Ustad Alauddin Khan tradition
Aashish Khan was born in 1939 at Maihar, a small state of British India, where his grandfather Alauddin Khan, founder of the "Senia Maihar Gharana" or "Senia Maihar School" of Indian classical music, was a royal court musician. His mother the late Zubeida Begum was Ali Akbar Khan's first wife. He was initiated into Hindustani classical music at the age of five by his grandfather. His training later continued under the guidance of his father Ali Akbar Khan, and his aunt, Annapurna Devi. The "Senia Maihar Gharana" follows the traditional "Beenkar" and "Rababiya" pattern of the "Dhrupad" style. He has two children Faraz and Nusrat Khan from a previous marriage.

Career
Aashish Khan grew up in Maihar and Calcutta performing Indian classical music. He gave his debut public performance at the age of 13, with his grandfather, on the All India Radio "National Program", New Delhi, and in the same year, performed with his father and his grandfather at the "Tansen Music Conference", Calcutta. Since then, he has performed at major venues of classical music and world music both in the Indian subcontinent and abroad.

Aashish Khan is also a founder of the Indo-American musical group Shanti with tabla player Ustad Zakir Hussain in 1969, and later, of the fusion group, "The Third Eye". In "Shanti", Aashish Khan is featured playing the acoustic Sarode sometimes through a fender guitar amplifier with vibrato effect.

Under Ravi Shankar, he has worked as a background artist on musical products for both film and stage, including Oscar Winner Satyajit Ray's Apur Sansar, Parash Pathar, Jalsaghar, and Richard Attenborough's film Gandhi. He has also worked as a background artist with Maurice Jarre on John Huston's film The Man Who Would be King, David Lean's A Passage to India, and composed the music for Tapan Sinha's films, Joturgriha (for which he received Best Film Score Award) and Aadmi Aurat.
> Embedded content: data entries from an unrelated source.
Definition decode_schedule (v : value) : option HermesSchedule :=
  match v with
  | JObject m =>
      k ← required "kind" as_str m;
      e ← optional_text "expr" m;
      n ← defaulted "minutes" (nullable as_u64) None m;
      r ← optional_text "run_at" m;
      d ← optional_text "display" m;
      t ← optional_text "timezone" m;
      Some (mkSchedule k e n r d t (rest_of ["kind"; "expr"; "minutes"; "run_at"; "display"; "timezone"] m))
  | _ => None
  end.

Definition decode_origin (v : value) : option HermesOrigin :=
  match v with
  | JObject m =>
      p ← required "platform" as_str m;
      c ← required "chat_id" as_str m;
      t ← optional_text "thread_id" m;
      u ← optional_text "user_id" m;
      n ← optional_text "chat_name" m;
      b ← optional_text "bot_id" m;
      Some (mkOrigin p c t u n b (rest_of ["platform"; "chat_id"; "thread_id"; "user_id"; "chat_name"; "bot_id"] m))
  | _ => None
  end.

Definition decode_repeat (v : value) : option HermesRepeat :=
  match v with
  | JObject m =>
      t ← defaulted "times" (nullable as_u64) None m;
      c ← defaulted "completed" as_u64 0%N m;
      Some (mkRepeat t c)
  | JArray [] => Some (mkRepeat None 0)
  | JArray [t] => t ← nullable as_u64 t; Some (mkRepeat t 0)
  | JArray [t; c] => t ← nullable as_u64 t; c ← as_u64 c; Some (mkRepeat t c)
  | _ => None
  end.

Definition comma_items (s : string) : list string :=
  List.filter (fun p => negb (String.eqb p "")) (map trim (split_char "," s)).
During 1989–1990, Aashish Khan served as the Composer and Conductor for the National Orchestra of All India Radio, New Delhi, India.

Collaborations
Aashish Khan has collaborated with such diverse western musicians as John Barham, George Harrison, Ringo Starr, The Beatles, Eric Clapton, Charles Lloyd, John Handy, Alice Coltrane, Emil Richards, Dallas Smith, Don Pope, Jorge Strunz, Ardeshir Farah, and the Philadelphia String Quartet. Ustad Aashish Khan has co-lead "Shringar" with Andrew McLean featuring notable New Orleans musicians such as Tim Green and Jason Marsalis. Shringar is the first foray of any classical Indian musician into the music culture of New Orleans, widely considered the Mecca of Jazz. His recordings include Wonderwall Music, Young Master of the Sarode, California Concert, Sarode and Piano Jugalbandi, Shanti, Live at the Royal Festival Hall London, Homage, Inner Voyage, Monsoon Ragas, The Sound of Mughal Court, and the latest, Jugalbandi Sarode & Sarangi Duet, with Ustad Sultan Khan.

Teaching
Aashish Khan is a music teacher, currently serving as adjunct professor of Indian Classical Music at the California Institute of the Arts, Los Angeles, US, and as an adjunct professor of Music at the University of California at Santa Cruz, United States. He has formerly taught at the faculties of the Ali Akbar College of Music in San Rafael, California, University of Alberta in Canada and the University of Washington, Seattle. While pursuing a busy career as a concert artist and composer, he teaches students throughout the US, Canada, Europe, and Africa, as well as India. Many of his students have established themselves as stage performers in India and abroad.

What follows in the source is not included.